I expected a look of shock, and maybe some tears. At the very least I thought he’d wince. My hand was shaking a little. What would he think? There’s no way he’d remember this, right? I knew I would though.
I met my friends when we were freshmen in college. By the grace of God (acting through some random Residence Life staffer) we were all assigned to the same floor in our freshman dorm. They started dating about the same time I started seriously discerning joining the Jesuits. She was accepted to law school about the same time I was accepted to the novitiate. They moved to Ann Arbor. I moved to Syracuse.
By the time they got engaged, they had moved to Boston. I had moved to New York City. They decided that they wanted to be each other’s adventure companion for life. My daily adventure was teaching high school boys about morality and the Bible. All three of us knew we’d found something worth hanging on to.
I did one of the readings at their wedding and cried a little. We danced a lot and celebrated well into the wee hours of the morning. He started grad school. I moved to Boston and did the same.
I knew she was pregnant before they told me.

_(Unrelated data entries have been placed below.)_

(* ===== verification/Efi.v ===== *)
(** The EFI variable reader ([src/efi.rs]): SecureBoot, BootCurrent, the boot
    option's device path, and the X.509 certificates of the signature database. *)

From S2P Require Import Prelude Prog Str Sys World.

Definition EFI_GLOBAL_GUID : string := "8be4df61-93ca-11d2-aa0d-00e098032b8c".
Definition EFI_IMAGE_SECURITY_DB_GUID : string := "d719b2cb-3d3a-4596-a3bc-dad00e67656f".
Definition EFI_CERT_X509_GUID : list byte :=
  map z2b [0xa1; 0x59; 0xc0; 0xa5; 0xe4; 0x94; 0xa7; 0x4a; 0x87; 0xb5; 0xab; 0x15; 0x5c; 0x2b; 0xf0; 0x72].

Record BootDeviceInfo : Type := {
  partition_number : Z;
  partition_guid : option (list byte);
  mbr_signature : option Z;
  partition_format : Z;
}.

(** [g[i]] of a 16-byte array, formatted [{:02x}]. *)
Definition guid_hex (g : list byte) (order : list nat) : string :=
  String.concat "" (map (fun i => hex2 (nth i g x00)) order).

Definition format_guid_uuid (g : list byte) : string :=
  guid_hex g [3; 2; 1; 0]%nat +:+ "-" +:+ guid_hex g [5; 4]%nat +:+ "-" +:+
  guid_hex g [7; 6]%nat +:+ "-" +:+ guid_hex g [8; 9]%nat +:+ "-" +:+
  guid_hex g [10; 11; 12; 13; 14; 15]%nat.

Definition partition_guid_uuid (info : BootDeviceInfo) : option string :=
  format_guid_uuid <$> partition_guid info.

Record EfiCert : Type := {
  key_id : string;
  public_key_b64 : string;
  rsa_public_key_b64 : string;
  cn : string;
  sans : list string;
}.

Definition efi_cert_display (c : EfiCert) : string :=
  public_key_b64 c +:+ " CN=" +:+ cn c +:+
  (match sans c with [] => "" | l => " SAN=" +:+ join "," l end).

Definition invalid_data (msg : string) : io_error := IoError InvalidData msg.

(** The four attribute bytes are dropped. *)
Definition strip_attributes (data : list byte) : io (list byte) :=
  if len data <? 4 then
    Err (invalid_data ("EFI variable too short: " +:+ fmt_dec (len data) +:+ " bytes"))
  else Ok (drop 4 data).

Section Efi.
Context `{X : Externals}.
Definition create (dev parent : Z) (data policy_digest : list byte)
    : sys (result (list byte * list byte) string) :=
  parse_response created_blobs (transact_checked dev "Create" (create_cmd parent data policy_digest)).

Definition load (dev parent : Z) (priv_area pub_area : list byte) : sys (result Z string) :=
  parse_response response_handle (transact_checked dev "Load" (load_cmd parent priv_area pub_area)).

End Tpm.

(** ** The marshalling of the TPM specification *)

(** A [TPM2B] structure: a 16-bit size and the bytes. *)
Definition tpm2b (bs : list byte) : list byte := to_be 2 (len bs) ++ bs.

(** A command: tag, total size, command code, handles and parameters. *)
Definition command (tag code : Z) (body : list byte) : list byte :=
  to_be 2 tag ++ to_be 4 (10 + len body) ++ to_be 4 code ++ body.

(** A session of the authorization area: handle, nonce, attributes, HMAC. *)
Definition session_auth (handle : Z) : list byte :=
  to_be 4 handle ++ tpm2b [] ++ [x00] ++ tpm2b [].
Definition auth_area (s : list byte) : list byte := to_be 4 (len s) ++ s.

Definition storage_key_template : list byte :=
  to_be 2 TPM_ALG_RSA ++ to_be 2 TPM_ALG_SHA256 ++ to_be 4 STORAGE_KEY_ATTRS ++ tpm2b [] ++
  (to_be 2 TPM_ALG_AES ++ to_be 2 128 ++ to_be 2 TPM_ALG_CFB) ++ to_be 2 TPM_ALG_NULL ++
  to_be 2 2048 ++ to_be 4 0 ++ tpm2b [].

Definition sealed_object_template (policy_digest : list byte) : list byte :=
  to_be 2 TPM_ALG_KEYEDHASH ++ to_be 2 TPM_ALG_SHA256 ++ to_be 4 SEALED_OBJ_ATTRS ++
  tpm2b policy_digest ++ to_be 2 TPM_ALG_NULL ++ tpm2b [].

Definition create_body (parent : Z) (data policy_digest : list byte) : list byte :=
  to_be 4 parent ++ auth_area (session_auth TPM_RS_PW) ++ tpm2b (tpm2b [] ++ tpm2b data) ++
  tpm2b (sealed_object_template policy_digest) ++ tpm2b [] ++ to_be 4 0.

(** A successful response: tag, size, response code 0, and the rest. *)
Definition response (tag : Z) (body : list byte) : list byte :=
  to_be 2 tag ++ to_be 4 (10 + len body) ++ to_be 4 0 ++ body.

(** ** Lemmas *)

Lemma len_tpm2b bs : len (tpm2b bs) = 2 + len bs.
Proof. unfold tpm2b. len_tac. Qed.
#[export] Hint Rewrite len_tpm2b : len.

Lemma len_session_auth h : len (session_auth h) = 9.
Proof. unfold session_auth. len_tac. Qed.
#[export] Hint Rewrite len_session_auth : len.

(** The invariant of the builders: what was written, then zeros. *)
Lemma emit_bytes d n off b bs :
  off = len d -> b = off + len bs -> len bs <= n ->
  copy_into (d ++ zeros n) off b bs = Val ((d ++ bs) ++ zeros (n - len bs)).
Proof.
  intros -> -> Hn. pose proof (len_nonneg bs).
  replace n with (len bs + (n - len bs)) at 1 by lia. rewrite zeros_app by lia.
  rewrite copy_into_app by (rewrite ?len_zeros; lia). rewrite (assoc_L app). done.
Qed.

Lemma emit_u16 d n off v : off = len d -> 2 <= n ->
  put_u16 (d ++ zeros n) off v = Val ((d ++ to_be 2 v) ++ zeros (n - 2), off + 2).
Proof. intros. unfold put_u16. rewrite emit_bytes by len_tac. done. Qed.

Lemma emit_u32 d n off v : off = len d -> 4 <= n ->
  put_u32 (d ++ zeros n) off v = Val ((d ++ to_be 4 v) ++ zeros (n - 4), off + 4).
Proof. intros. unfold put_u32. rewrite emit_bytes by len_tac. done. Qed.

Lemma emit_u8 d n off v : off = len d -> 1 <= n ->
  put_u8 (d ++ zeros n) off v = Val ((d ++ [z2b v]) ++ zeros (n - 1), off + 1).
Proof. intros. unfold put_u8, set_index. rewrite emit_bytes by len_tac. done. Qed.

Lemma emit_data d n off bs : off = len d -> len bs <= n ->
  put_bytes (d ++ zeros n) off bs = Val ((d ++ bs) ++ zeros (n - len bs), off + len bs).
Proof. intros. unfold put_bytes. rewrite emit_bytes by len_tac. done. Qed.

Lemma put_bytes_panics buf off bs : len buf < off + len bs -> put_bytes buf off bs = Panicked.
Proof. intros. unfold put_bytes. rewrite copy_into_panics by auto. done. Qed.

Lemma emit_header n tag size code : 10 <= n ->
  write_header (zeros n) tag size code =
    Val ((to_be 2 tag ++ to_be 4 size ++ to_be 4 code) ++ zeros (n - 2 - 4 - 4), 10).
Proof.
  intros. unfold write_header. change (zeros n) with ([] ++ zeros n).
  rewrite emit_u16 by len_tac. mcbn. rewrite emit_u32 by len_tac. mcbn.
  rewrite emit_u32 by len_tac. rewrite (assoc_L app). done.
Qed.

Lemma emit_pw_auth d n off : off = len d -> 9 <= n ->
  write_pw_auth (d ++ zeros n) off =
    Val ((d ++ session_auth TPM_RS_PW) ++ zeros (n - 4 - 2 - 1 - 2), off + 4 + 2 + 1 + 2).
Proof.
  intros. unfold write_pw_auth.
  rewrite emit_u32 by len_tac. mcbn. rewrite emit_u16 by len_tac. mcbn.
  rewrite emit_u8 by len_tac. mcbn. rewrite emit_u16 by len_tac. mcbn.
  do 3 f_equal. unfold session_auth, tpm2b. app_eq.
Qed.

Lemma emitted d n off : n = 0 -> finish (Val (d ++ zeros n, off)) = Val d.
Proof. intros ->. cbn. rewrite app_nil_r. done. Qed.

(** What was written is the command, when the size field is right. *)
Lemma command_eq tag code size body d :
  d = (to_be 2 tag ++ to_be 4 size ++ to_be 4 code) ++ body -> size = 10 + len body ->
  Val d = Val (command tag code body).
Proof. intros -> ->. unfold command. rewrite <- !(assoc_L app). done. Qed.

Ltac emit :=
  cbv zeta; rewrite emit_header by (unfold PW_AUTH_SIZE, SHA256_DIGEST_SIZE; len_tac); mcbn;
  repeat first
    [ rewrite emit_u32 by (unfold PW_AUTH_SIZE, SHA256_DIGEST_SIZE in *; len_tac); mcbn
    | rewrite emit_u16 by (unfold PW_AUTH_SIZE, SHA256_DIGEST_SIZE in *; len_tac); mcbn
    | rewrite emit_u8 by (unfold PW_AUTH_SIZE, SHA256_DIGEST_SIZE in *; len_tac); mcbn
    | rewrite emit_pw_auth by (unfold PW_AUTH_SIZE, SHA256_DIGEST_SIZE in *; len_tac); mcbn
    | rewrite emit_data by (unfold PW_AUTH_SIZE, SHA256_DIGEST_SIZE in *; len_tac); mcbn ];
  try rewrite emitted by (unfold PW_AUTH_SIZE, SHA256_DIGEST_SIZE in *; len_tac).
Lemma identities_of_args_nonempty files t ids :
  files <> [] -> exec (identities_of_args files) t (Done (Ok ids)) -> ids <> [].
Proof.
  destruct files as [|f files]; [done|]. intros _ H. cbn [identities_of_args] in H.
  apply exec_bind in H as [(t1&t2&r&->&_&H)|(s&_&[=])].
  apply exec_bind in H as [(t3&t4&r'&->&_&H)|(s&_&[=])].
  destruct r' as [id|e]; [|destruct H as [_ [=]]].
  apply exec_bind in H as [(t5&t6&r'&->&_&H)|(s&_&[=])].
  destruct r' as [ids'|e]; destruct H as [_ [= ->]]; done.
Qed.

Lemma quiet_write_output out data : quiet no_env (write_output out data).
Proof. destruct out; apply quiet_with_err; done. Qed.

Lemma quiet_read_input inp : quiet no_env (read_input inp).
Proof. destruct inp; [apply quiet_with_err|apply quiet_boxed]; done. Qed.

Lemma inline_identity_nonempty (ids : list age_identity) cipher :
  ids <> [] -> inline_identity ids cipher = (ids, cipher).
Proof. destruct ids; done. Qed.

(** With identities, the rest of [cmd_decrypt] asks for nothing more. *)
Lemma quiet_decrypt_rest (a : DecryptArgs) (ids : list age_identity) :
  ids <> [] ->
  quiet no_env (let? ids := or_identities ids key_identities in
    let? ids := or_identities ids id_identities in
    let? ids := or_identities ids key_file_identities in
    let? cipher := read_input (input_file a) in
    let ' (ids, cipher) := inline_identity ids cipher in
    let? ids := or_identities ids (prompt_identities (input_file a)) in
    match ids with
    | [] => mret (Err "need KEY (for scrypt passphrase), ID (for private key), or KEY_FILE to decrypt")
    | _ =>
        let? data := mret (decrypt_with ids cipher) in
        write_output (output_file a) data
    end).
Proof.
  destruct ids as [|i ids]; [done|]. intros _.
  cbn [or_identities try_bind mbind prog_mbind prog_bind mret prog_ret].
  apply quiet_bind; [apply quiet_read_input|]. intros [cipher|e]; [|done].
  cbn [inline_identity or_identities mbind prog_mbind prog_bind mret prog_ret].
  cbn. destruct (decrypt_with (i :: ids) cipher); [apply quiet_write_output|done].
Qed.

End facts.

(** ** Properties *)

Section properties.
Context `{X : Externals} `{AG : Age}.

(** C35: Prompting for a secret never leaves the terminal without echo: in every
    execution of [read_secret] on a terminal whose flags are [lflag], either the
    echo could not be turned off and nothing was read, or the last call restores
    [lflag], whether or not the line could be read.  It always returns. *)
Theorem read_secret_restores_echo (t : hist sysE) (o : outcome (result string string)) :
  exec read_secret t o ->
  (exists r, o = Done r) /\
  exists x rest, t = Ev TcGetAttr x :: rest /\
    match x with
    | None => exists a, rest = [Ev StdinReadLine a]
    | Some lflag => exists r, match r with
        | Err _ => rest = [Ev (TcSetAttr (Z.ldiff lflag ECHO)) r]
        | Ok _ => exists a r', rest = [Ev (TcSetAttr (Z.ldiff lflag ECHO)) r; Ev StdinReadLine a;
                                       Ev (TcSetAttr lflag) r']
        end
    end.
Proof.
  intros (x&rest&->&H). destruct x as [l|].
  - cbn in H. destruct H as ([[]|e]&t1&->&H).
    + cbn in H. destruct H as (a&t2&->&H).
      destruct a as [data|e]; [destruct (from_utf8 data)|]; cbn in H;
        destruct H as (r'&t3&->&[-> ->]); (split; [by eexists|]);
        eexists (Some l), _; (split; [reflexivity|]); exists (Ok tt); eauto.
    + cbn in H. destruct H as [-> ->]. split; [by eexists|].
      eexists (Some l), _; (split; [reflexivity|]); exists (Err e). done.
  - cbn in H. destruct H as (a&t2&->&H).
    split; [|eexists None, _; (split; [reflexivity|]); exists a].
    + destruct a as [data|e]; [destruct (from_utf8 data)|]; cbn in H; destruct H as [-> ->]; by eexists.
    + destruct a as [data|e]; [destruct (from_utf8 data)|]; cbn in H; destruct H as [-> ->]; done.
Qed.

(** The padded fscrypt key: for every non-empty key material the loop ends
    without panic in a 64-byte key whose byte [j] is byte [j mod n] of the
    material, so material of 64 bytes is used as it is. *)
Theorem repeat_key_periodic (raw : list byte) :
  raw <> [] ->
  exists key, repeat_key 64 0 raw = Val key /\ length key = 64%nat /\
    (forall j, (j < 64)%nat -> key !! j = raw !! (j mod length raw)%nat) /\
    (length raw = 64%nat -> key = raw).
Proof.
  intros Hr. destruct (repeat_key_val 64 0 raw) as (key&Hk&Hl&Hj); [lia|done|].
  assert (0 < length raw)%nat as Hpos by (destruct raw; [done|cbn; lia]).
  assert (forall j, (j < 64)%nat -> key !! j = raw !! (j mod length raw)%nat) as Hper.
  { intros j Hlt. rewrite Hj by done. f_equal. unfold len.
    rewrite Z.add_0_l, <- Nat2Z.inj_mod, Nat2Z.id. done. }
  exists key. split_and!; [done..|]. intros H64. apply list_eq. intros j.
  destruct (Nat.lt_ge_cases j 64) as [Hlt|Hge].
  - rewrite Hper by done. rewrite H64, Nat.mod_small by done. done.
  - rewrite !lookup_ge_None_2 by lia. done.
Qed.

(** An identity given with [-i] is the only one used: when the arguments
    name at least one identity file, [cmd_decrypt] consults neither [KEY], [ID]
    nor [KEY_FILE], and never prompts, whatever the kernel answers. *)
Theorem decrypt_identity_precedence (args : list string) (a : DecryptArgs) (t : hist sysE)
    (o : outcome (result unit string)) :
  parse_decrypt_args no_decrypt_args args = Ok a -> identities_files a <> [] ->
  exec (decrypt_args args) t o -> Forall (event_ok no_env) t.
Proof.
  intros Ha Hf H. unfold decrypt_args in H. rewrite Ha in H.
  unfold try_bind at 1 in H. cbn [mbind prog_mbind prog_bind mret prog_ret] in H.
  apply exec_bind in H as [(t3&t4&r&->&H1&H)|(s&H&_)];
    [|eapply quiet_exec, H; apply quiet_identities_of_args].
  apply Forall_app. split; [eapply quiet_exec, H1; apply quiet_identities_of_args|].
  destruct r as [ids|e]; [|destruct H as [-> _]; constructor].
  eapply quiet_exec, H. apply quiet_decrypt_rest. eapply identities_of_args_nonempty; eauto.
Qed.

End properties.

(** ** Witnesses *)

(** Keys are strings, and a stream is a key and a text separated by a newline. *)
#[export] Instance toy_age : Age := {|
  age_recipient := string; age_identity := string;
  scrypt_recipient s := s; x25519_recipient := Some;
  scrypt_identity s := s; x25519_identity s := if starts_with "AGE" s then Some s else None;
  age_encrypt_stdout rs d := boxed (trigger (StdoutWriteAll (concat (map as_bytes rs) ++ d)));
  age_stream := list byte;
  age_decryptor := Ok;
  age_decrypt d ids := Ok (d, Ok tt);
|}.

Lemma read_secret_restores_echo_witness :
  outcome_of (set_stdin world0 [as_bytes "pw"]) read_secret = Done (Ok "pw") /\
  exists r, outcome_of (set_stdin world0 [as_bytes "pw"]) read_secret = Done r.
Proof.
  assert (outcome_of (set_stdin world0 [as_bytes "pw"]) read_secret = Done (Ok "pw")) as H
    by (vm_compute; reflexivity).
  split; [exact H|]. eapply read_secret_restores_echo, toy_exec. reflexivity.
Defined.

Lemma repeat_key_periodic_witness :
  exists key, repeat_key 64 0 [x61; x62; x63] = Val key /\ length key = 64%nat.
Proof.
  destruct (repeat_key_periodic [x61; x62; x63]) as (key&Hk&Hl&_); [discriminate|].
  exists key. split; [exact Hk|exact Hl].
Defined.

Definition toy_decrypt_world : world :=
  set_files world0 {["/c" := [x01; x02]]}.

Lemma decrypt_identity_precedence_witness :
  outcome_of toy_decrypt_world (decrypt_args ["/c"; "-i"; "AGE-1"; "-o"; "/p"]) = Done (Ok tt) /\
  Forall (event_ok no_env)
    (trace_of toy_decrypt_world (decrypt_args ["/c"; "-i"; "AGE-1"; "-o"; "/p"])).
Proof.
  assert (outcome_of toy_decrypt_world (decrypt_args ["/c"; "-i"; "AGE-1"; "-o"; "/p"]) = Done (Ok tt))
    as H by (vm_compute; reflexivity).
  split; [exact H|].
  eapply (decrypt_identity_precedence ["/c"; "-i"; "AGE-1"; "-o"; "/p"]
    {| identities_files := ["AGE-1"]; output_file := Some "/p"; input_file := Some "/c" |});
    [reflexivity|discriminate|apply toy_exec, H].
Defined.
(* ===== verification/RecoverySpec.v ===== *)
(** Recovery encryption ([src/cmd.rs], [encrypt_for_recovery]): the owner of the
    recovery key gets the secret back from the payload. *)

From S2P Require Import Prelude Prog Str Sys World Cmd.

(** The laws of the crates: the two sides of the key exchange agree, points are
    32 bytes, and the cipher can be undone with its key and nonce. *)
Class RecoveryLaws (R : Recovery) : Type := {
  chacha_decrypt : list byte -> list byte -> list byte -> option (list byte);
  chacha_decrypt_encrypt : forall key nonce secret ciphertext,
    chacha_encrypt key nonce secret = Ok ciphertext -> chacha_decrypt key nonce ciphertext = Some secret;
  exchange_agrees : forall a b,
    montgomery_mul a (x25519_basepoint_mul b) = montgomery_mul b (x25519_basepoint_mul a);
  basepoint_length : forall a, len (x25519_basepoint_mul a) = 32;
}.

Section recovery.
Context `{X : Externals} `{RC : Recovery} `{RL : !RecoveryLaws RC}.

(** The recovery of the secret, by the layout of the payload: ephemeral public
    key, nonce, ciphertext. *)
Definition recover (owner_scalar payload : list byte) : option (list byte) :=
  chacha_decrypt (sha256 (montgomery_mul owner_scalar (take 32 payload))) (take 12 (drop 32 payload))
    (drop 44 payload).

(** The system's generator fills the buffer. *)
Definition random_filled (t : hist sysE) : Prop :=
  forall n bs, Ev (OsRandom n) (Some bs) ∈ t -> len bs = n.

Lemma encrypt_exec secret pub t payload :
  exec (encrypt_for_recovery secret pub) t (Done (Ok payload)) ->
  exists key point seed nonce ciphertext,
    b64_decode pub = Ok key /\ len key = 32 /\ edwards_decompress key = Some point /\
    t = [Ev (OsRandom 32) (Some seed); Ev (OsRandom 12) (Some nonce)] /\
    chacha_encrypt (sha256 (montgomery_mul (scalar_from_bytes seed) point)) nonce secret = Ok ciphertext /\
    payload = x25519_basepoint_mul (scalar_from_bytes seed) ++ nonce ++ ciphertext.
Proof.
  unfold encrypt_for_recovery. destruct (b64_decode pub) as [key|e]; [|by intros [_ [=]]].
  destruct (Z.eqb_spec (len key) 32); [|by intros [_ [=]]]. cbn [negb].
  destruct (edwards_decompress key) as [point|] eqn:Ep; [|by intros [_ [=]]].
  intros ([seed|]&t1&->&H); [|by destruct H as [_ [=]]]. cbn [prog_mbind prog_bind fill_bytes] in H.
  destruct H as ([nonce|]&t2&->&H); [|by destruct H as [_ [=]]]. cbn in H. destruct (chacha_encrypt _ nonce secret) as [ct|err] eqn:Ec;
    [|by destruct H as [_ [=]]]. destruct H as [-> [= ->]].
  by exists key, point, seed, nonce, ct.
Qed.

(** C36: Round trip of the recovery payload: when the public key that is given
    decodes to the point of the owner's scalar, whatever randomness the system
    gives, the payload of [encrypt_for_recovery] is decrypted by the owner to
    the secret; and it costs exactly two draws of randomness, 32 bytes for the
    ephemeral key and 12 for the nonce. *)
Theorem recovery_roundtrip (owner_scalar secret key : list byte) (pub_key_b64 : string)
    (t : hist sysE) (payload : list byte) :
  b64_decode pub_key_b64 = Ok key -> edwards_decompress key = Some (x25519_basepoint_mul owner_scalar) ->
  random_filled t -> exec (encrypt_for_recovery secret pub_key_b64) t (Done (Ok payload)) ->
  recover owner_scalar payload = Some secret /\
  exists seed nonce, t = [Ev (OsRandom 32) (Some seed); Ev (OsRandom 12) (Some nonce)].
Proof.
  intros Hb Hk Hr H. apply encrypt_exec in H as (key'&point&seed&nonce&ct&Hb'&_&Hp&->&Hc&->).
  split; [|by exists seed, nonce]. assert (key' = key) as -> by congruence.
  rewrite Hk in Hp. injection Hp as <-. set (eph := x25519_basepoint_mul (scalar_from_bytes seed)).
  assert (length eph = 32%nat) as He by (assert (len eph = 32) by apply basepoint_length; unfold len in *; lia).
  assert (length nonce = 12%nat) as Hn.
  { assert (len nonce = 12) by (apply Hr; right; left). unfold len in *. lia. }
  unfold recover. rewrite take_app_le, take_ge, drop_app_ge, He, drop_0 by lia.
  rewrite take_app_le, take_ge by lia. rewrite (assoc_L app), drop_app_ge by (rewrite length_app; lia).
  rewrite length_app, He, Hn, drop_0. unfold eph. rewrite exchange_agrees. by apply chacha_decrypt_encrypt.
Qed.

End recovery.

(** ** Witness *)

Definition byte_sum (a b : list byte) : list byte := zip_with (fun x y => z2b (b2z x + b2z y)) a b.

#[export] Instance toy_recovery : Recovery := {|
  edwards_decompress key := Some key;
  scalar_from_bytes bs := bs;
  x25519_basepoint_mul a := take 32 (a ++ zeros 32);
  montgomery_mul a b := byte_sum (take 32 (a ++ zeros 32)) b;
  chacha_encrypt key nonce secret := Ok (secret ++ take 16 (sha256 (key ++ nonce)));
|}.

Definition toy_decrypt (key nonce c : list byte) : option (list byte) :=
  Some (take (length c - length (take 16 (sha256 (key ++ nonce)))) c).

#[export] Instance toy_recovery_laws : RecoveryLaws toy_recovery.
Proof.
  refine (Build_RecoveryLaws _ toy_decrypt _ _ _).
  - intros key nonce secret c [= <-]. unfold toy_decrypt. f_equal.
    change (toy_sha256 (key ++ nonce)) with (sha256 (key ++ nonce)). generalize (take 16 (sha256 (key ++ nonce))).
    intros tag. rewrite length_app. replace (length secret + length tag - length tag)%nat with (length secret) by lia.
    apply take_app_length.
  - intros a b. cbn. unfold byte_sum. generalize (take 32 (a ++ zeros 32)) (take 32 (b ++ zeros 32)). clear.
    intros l. induction l as [|x l IH]; intros [|y k]; [done..|]. cbn. rewrite IH. f_equal. f_equal. lia.
  - intros a. unfold len. cbn [x25519_basepoint_mul toy_recovery].
    rewrite length_take, length_app. unfold zeros. rewrite length_replicate. lia.
Defined.

Definition short_draw (v : event sysE) : bool :=
  match v with
  | @Ev _ A e x => match e in sysE A return A -> bool with
                   | OsRandom n => fun r => match r with Some bs => negb (len bs =? n) | None => false end
                   | _ => fun _ => false
                   end x
  end.
Lemma random_filled_check t : forallb (fun v => negb (short_draw v)) t = true -> random_filled t.
Proof.
  intros H n bs Hin. rewrite forallb_forall in H. apply list_elem_of_In, H in Hin. cbn in Hin.
  rewrite negb_involutive in Hin. by apply Z.eqb_eq.
Qed.

Definition recovery_key : list byte := z2b 9 :: zeros 31.
Definition recovery_run : hist sysE * outcome (result (list byte) string) * world :=
  run world_os (encrypt_for_recovery (as_bytes "disk key") (of_bytes recovery_key)) world0.

Lemma recovery_roundtrip_witness :
  exists payload, recovery_run.1.2 = Done (Ok payload) /\ len payload = 68 /\
    recover recovery_key payload = Some (as_bytes "disk key").
Proof.
  destruct recovery_run.1.2 as [[payload|e]|s] eqn:Ho; [|vm_compute in Ho; discriminate Ho..].
  exists payload. split; [done|]. split; [vm_compute in Ho; by injection Ho as <-|].
  apply (recovery_roundtrip recovery_key (as_bytes "disk key") recovery_key (of_bytes recovery_key) recovery_run.1.1).
  - vm_compute. reflexivity.
  - vm_compute. reflexivity.
  - apply random_filled_check. vm_compute. reflexivity.
  - rewrite <- Ho. exact (run_is_exec world_os (encrypt_for_recovery (as_bytes "disk key") (of_bytes recovery_key)) world0).
Defined.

Your best friend can’t just refuse a cold beer on a hot August day and not expect you to get suspicious. I knew they’d been talking about starting a family. The beer really gave it away though.
The next eight months weren’t all smooth. There were doctor visits, tests, and a global pandemic. But they got through it together, and I was grateful to be along for the ride.
I stood at the bottom of their steps on May 1st holding a couple bags of groceries. They stood just inside the door. She was holding their three-day-old son. My nephew. It was love at first sight.
Seven of my Jesuit brothers and I were ordained as deacons on September 20th. I’m helping out at a great parish in South Boston and have been incredibly grateful to dive head first into ordained ministry. I love preaching, assisting at Mass, and chatting with parishioners. But the baptisms have been the highlight.
Kids are involved, so something is almost guaranteed to go off-script, and it’s entirely guaranteed to be joyful, memorable, and holy.
There was the little girl who, seeing me hand her sister’s godparents a baptismal candle, interrupted, “I want a candle too!” Another day the family decided to improvise their answers to the renunciation of sin and the profession of faith.
ME: Do you reject Satan?
THE PARENTS: Absolutely!
ME: And all his works?
THE PARENTS: Mmhmm!
ME: And all his empty show?
THE PARENTS: Sure do!
And then there was the baby boy who, seeing my hand outstretched to anoint him, lunged his head forward and rinsed the oil off my thumb in a flood of drool. The parents and I laughed. I resolved to tell the story to my housemates later. The children became members of the Body of Christ. And we’re all holier for it.
I’m utterly convinced God calls each and every one of us to the exact same vocation: to love. The way in which God calls us to love is a much trickier question to figure out and a more winding road to walk. My friends’ path to marriage and parenthood started about the same time as my journey to ordination. We’ve been walking together (both literally and figuratively) for the entirety of our adult lives.
At 10:00 a.m. on Sunday, September 21st, our shared journey found us, along with a few friends and family members, at the parish where I’d just finished giving my first homily. I hadn’t been ordained for a full 24 hours yet. We gathered around the font.
I glanced up at my friends. What would our 18-year-old selves say if they knew that this moment was where this path of life and love would lead us? It’s tough to say which of the three of us would have been the most surprised by this scene. I prayed that their son, my nephew, would give and receive that much love – no, more, even more – as he began his life as a Christian. I plunged my hand into the water and started pouring.
“I baptize you in the name of the Father, and of the Son, and of the Holy Spirit.”
I still struggle to find words to explain what it meant, baptizing my best friends’ son as one of the first things I did after ordination.
There was no look of shock, no surprise, no tears, not even a whimper. Just love.